Recently the Henry Ford Trade School Alumni Association donated $750,000 to create an endowed scholarship fund for undergraduate mechanical engineering students at Lawrence Technological University in Southfield. They decided to pay it forward by creating opportunities for future generations of talented students, just as auto pioneer Henry Ford did for them so long ago.

The Henry Ford Trade School was established in 1916 as a nonprofit high school. Tuition was free, and the students also received stipends to attend. Ford provided modern shop equipment so the students could learn technical skills along with a regular high school curriculum.

Of course, altruism wasn’t Ford’s only motivation. The Trade School provided a pipeline of trained draftsmen and technicians that were needed at Ford Motor Company as manufacturing grew increasingly complex.

In 1952, the Henry Ford Trade School closed, in large part because vocational training had become part of the curriculum at many public high schools. By then there were more than 8,000 graduates, many of whom went on to careers at Ford Motor Company.

The Trade School was connected to Lawrence Technological University because its original building at 15100 Woodward Avenue on Ford Motor Company’s campus in Highland Park later became the first home of the university. Our founders sought to extend the Trade School’s theory-and-practice approach to improve higher education.

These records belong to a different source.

Lemma _indexOf_found (a : primitive) (lst : list primitive) :
  0 ≤ R._indexOf lst a 0 ↔ a ∈ lst.
Proof.
  destruct a as [[| |s|]|]; simpl; unfold R.Array_indexOf;
    apply crawl_for; intros item;
    first [ apply nan_test_spec | apply zero_test_spec
          | apply strict_equals_spec; congruence ].
Qed.

Lemma _includes_spec (a : primitive) (lst : list primitive) :
  R._includes a lst = true ↔ a ∈ lst.
Proof. unfold R._includes. rewrite bool_decide_eq_true. apply _indexOf_found. Qed.

Lemma _includes_decide (a : primitive) (lst : list primitive) :
  R._includes a lst = bool_decide (a ∈ lst).
Proof.
  destruct (R._includes a lst) eqn:H; symmetry.
  - apply bool_decide_eq_true, _includes_spec, H.
  - apply bool_decide_eq_false. rewrite <- _includes_spec. congruence.
Qed.

Lemma _filter_spec (fn : primitive → bool) (lst : list primitive) :
  R._filter fn lst = filter (λ x, fn x = true) lst.
Proof.
  induction lst as [|x rest IH]; [done|]. simpl.
  destruct (fn x) eqn:Hx.
  - rewrite filter_cons_True by done. by f_equal.
  - rewrite filter_cons_False by congruence. done.
Qed.

(** [without([a], list)] drops every element equal to [a] and keeps the
    others in place. *)
Lemma without_singleton (a : primitive) (lst : list primitive) :
  R.without [a] lst = filter (λ x, x ≠ a) lst.
Proof.
  unfold R.without, R.reject. rewrite _filter_spec.
  apply list_filter_iff. intros x.
  unfold R._complement, R.flip. rewrite negb_true_iff, _includes_decide.
  rewrite bool_decide_eq_false, list_elem_of_singleton. done.
Qed.

Lemma filter_keeps_all (a : primitive) (lst : list primitive) :
  a ∉ lst → filter (λ x, x ≠ a) lst = lst.
Proof.
  induction lst as [|x rest IH]; [done|]. intros Hout.
  apply not_elem_of_cons in Hout as [Hne Hout].
  rewrite filter_cons_True by congruence. f_equal. by apply IH.
Qed.

Lemma append_spec (el : primitive) (lst : list primitive) :
  R.append el lst = lst ++ [el].
Proof. reflexivity. Qed.

Lemma onChange_native_spec (opt : Option.t) (value : list primitive) :
  onChange_native opt value =
    if decide (Option.value opt ∈ value)
    then filter (λ x, x ≠ Option.value opt) value
    else value ++ [Option.value opt].
Proof.
  unfold onChange_native, R.contains. rewrite _includes_decide.
  case_bool_decide; case_decide; try done.
  apply without_singleton.
Qed.

Lemma onChange_custom_spec (opt : Option.t) (value : list primitive) :
  onChange_custom opt value =
    if decide (Option.value opt ∈ value)
    then filter (λ x, x ≠ Option.value opt) value
    else value ++ [Option.value opt].
Proof.
  unfold onChange_custom, R.contains. rewrite _includes_decide.
  case_bool_decide; case_decide; try done.
  apply without_singleton.
Qed.

Lemma checked_decide (opt : Option.t) (value : list primitive) :
  checked opt value = bool_decide (Option.value opt ∈ value).
Proof. apply _includes_decide. Qed.

(** ** The selection model *)

(** The scenario of the specification: with [value = [1]], toggling "B"
    reports [[1, 2]]; with [[1, 2]] supplied back, toggling "A" reports
    [[2]]. *)
Example toggle_B_then_A :
  onChange_native option_B [int 1] = [int 1; int 2] ∧
  onChange_native option_A [int 1; int 2] = [int 2].
Proof. split; reflexivity. Qed.

(** A value that occurs twice is removed twice. *)
Example toggle_duplicate :
  onChange_native option_A [int 1; int 2; int 1] = [int 2].
Proof. reflexivity. Qed.

(** C1: the toggle computation of the native [onChange] returns the
    selection without any occurrence of the option's value, the other
    elements in their order, when the value is a member of the
    selection, and the selection with the value added at its end when
    it is not. *)
Theorem toggle_removes_or_appends (opt : Option.t) (value : list primitive) :
  onChange_native opt value =
    if decide (Option.value opt ∈ value)
    then filter (λ x, x ≠ Option.value opt) value
    else value ++ [Option.value opt].
Proof. apply onChange_native_spec. Qed.

(** C3: toggling an option inverts whether it is checked. *)
Theorem toggle_inverts_checked (opt : Option.t) (value : list primitive) :
  checked opt (onChange_native opt value) = negb (checked opt value).
Proof.
  rewrite onChange_native_spec, !checked_decide.
  destruct (decide (Option.value opt ∈ value)) as [Hin|Hin].
  - rewrite (bool_decide_true _ Hin). apply bool_decide_eq_false.
    rewrite list_elem_of_filter. tauto.
  - rewrite (bool_decide_false _ Hin). apply bool_decide_eq_true.
    apply elem_of_app. right. apply list_elem_of_singleton. done.
Qed.

(** C7: toggling an option twice gives a selection with the members of
    the one it started from. *)
Theorem toggle_twice_same_members (opt : Option.t) (value : list primitive) :
  ∀ x, x ∈ onChange_native opt (onChange_native opt value) ↔ x ∈ value.
Proof.
  intros x. rewrite (onChange_native_spec opt (onChange_native _ _)).
  rewrite onChange_native_spec.
  destruct (decide (Option.value opt ∈ value)) as [Hin|Hout].
  - rewrite decide_False by (rewrite list_elem_of_filter; tauto).
    rewrite elem_of_app, list_elem_of_filter, list_elem_of_singleton.
    destruct (decide (x = Option.value opt)) as [->|]; tauto.
  - rewrite decide_True
      by (apply elem_of_app; right; by apply list_elem_of_singleton).
    rewrite list_elem_of_filter, elem_of_app, list_elem_of_singleton.
    split; [|intros Hx; split; [congruence | tauto]].
    intros [Hne [Hx|Heq]]; [done | by destruct Hne].
Qed.

(** When the option was not checked, the second toggle even restores the
    sequence. *)
Lemma toggle_twice_unchecked (opt : Option.t) (value : list primitive) :
  checked opt value = false →
  onChange_native opt (onChange_native opt value) = value.
Proof.
  rewrite checked_decide, bool_decide_eq_false. intros Hout.
  rewrite (onChange_native_spec opt (onChange_native _ _)).
  rewrite onChange_native_spec, (decide_False _ _ Hout).
  rewrite decide_True
    by (apply elem_of_app; right; by apply list_elem_of_singleton).
  rewrite filter_app, filter_cons_False, filter_nil, app_nil_r by tauto.
  by apply filter_keeps_all.
Qed.

(** When it was checked, the order can change: the value moves to the
    end. *)
Example toggle_twice_reorders :
  onChange_native option_A (onChange_native option_A [int 1; int 2])
  = [int 2; int 1].
Proof. reflexivity. Qed.

(** C8: an option is checked exactly when its value is a member of the
    selection, where a number and a string are never the same value: a
    numeric value is not checked by a selection of strings, nor a string
    value by a selection of numbers. *)
Theorem checked_iff_member (opt : Option.t) (value : list primitive) :
  (checked opt value = true ↔ Option.value opt ∈ value) ∧
  (Forall (λ x, typeof x ≠ typeof (Option.value opt)) value →
   checked opt value = false).
Proof.
  rewrite checked_decide. split; [apply bool_decide_eq_true|].
  intros Htypes. apply bool_decide_eq_false. intros Hin.
  rewrite Forall_forall in Htypes. by apply (Htypes _ Hin).
Qed.

Example number_not_checked_by_string :
  checked option_A [Str "1"] = false ∧
  checked {| Option.label := Str "A"; Option.value := Str "1";
             Option.disabled := None |} [int 1] = false.
Proof. split; reflexivity. Qed.

(** The zeros are told apart and [NaN] is found, as ramda has it. *)
Example checked_zero_and_nan :
  R.contains (Num (Zero true)) [Num (Zero false)] = false ∧
  R.contains (Num NaN) [Num NaN] = true.
Proof. split; reflexivity. Qed.

(** ** The two closures *)

(** C10: the closure of the custom mode and the closure of the native
    mode compute the same new selection, and whichever mode an item is
    rendered in, its [onChange] reports that selection. *)
Theorem onChange_same_in_both_modes
    (Number_toString : number → string) (p : Props.t) (opt : Option.t) :
  onChange_custom opt (Props.value p) = onChange_native opt (Props.value p) ∧
  item_onChange (listItem Number_toString p opt)
  = Some (JFunction (onChange_native opt (Props.value p))).
Proof.
  split; [reflexivity|].
  unfold listItem.
  destruct (truthy (js_and (of_optional JString (Props.id p))
                           (JBool (Props.custom p)))); reflexivity.
Qed.

(** ** Label style *)

Lemma object_spread_two (base : object) (overlay : option object) (k : string) :
  object_spread [Some base; overlay] !! k =
    match default ∅ overlay !! k with
    | Some v => Some v
    | None => base !! k
    end.
Proof.
  unfold object_spread. simpl. rewrite (right_id_L ∅ (∪)).
  destruct overlay as [o|]; simpl.
  - rewrite lookup_union. destruct (o !! k), (base !! k); done.
  - rewrite lookup_empty. done.
Qed.

(** C5: key by key, the merged label style of a checked item is the
    checked-label style where that has the key and the base label style
    elsewhere; the merged label style of an unchecked item is the base
    label style. *)
Theorem mergedLabelStyle_overlay (p : Props.t) (opt : Option.t) :
  (∀ k, mergedLabelStyle p opt !! k =
        if checked opt (Props.value p)
        then match default ∅ (Props.labelCheckedStyle p) !! k with
             | Some v => Some v
             | None => Props.labelStyle p !! k
             end
        else Props.labelStyle p !! k) ∧
  (checked opt (Props.value p) = false →
   mergedLabelStyle p opt = Props.labelStyle p).
Proof.
  unfold mergedLabelStyle. split.
  - intros k. destruct (checked opt (Props.value p)); [|done].
    apply object_spread_two.
  - intros ->. done.
Qed.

An even stronger bond was created by the many Henry Ford Trade School graduates who went on to earn engineering degrees at Lawrence Tech. One of those graduates, William D. Innes, advanced to executive vice president at Ford and led North American operations in the 1970s. Another was Lewis C. Veraldi, Ford’s vice president of product and manufacturing engineering who oversaw development of the Taurus, the best-selling car in the country for many years.

Veraldi and Innes both had a firm grasp of the technical aspects of manufacturing and an advanced knowledge of engineering. When government and civic leaders debate about the best way to rejuvenate American manufacturing, they should remember what worked well in the past and then update it for the 21st century.

That’s the message the Henry Ford Trade School Alumni Association has conveyed with its gift to future generations of students at Lawrence Tech.

“We will perpetuate and celebrate Henry Ford’s legacy in education and create new generations of highly skilled engineers who are so essential to sustaining American ingenuity and economic leadership,” said John J. Graf, president of the Henry Ford Trade School Alumni Association.

It’s one lesson from Henry Ford that will never become outdated.

Virinder Moudgil is president of Lawrence Technological University in Southfield.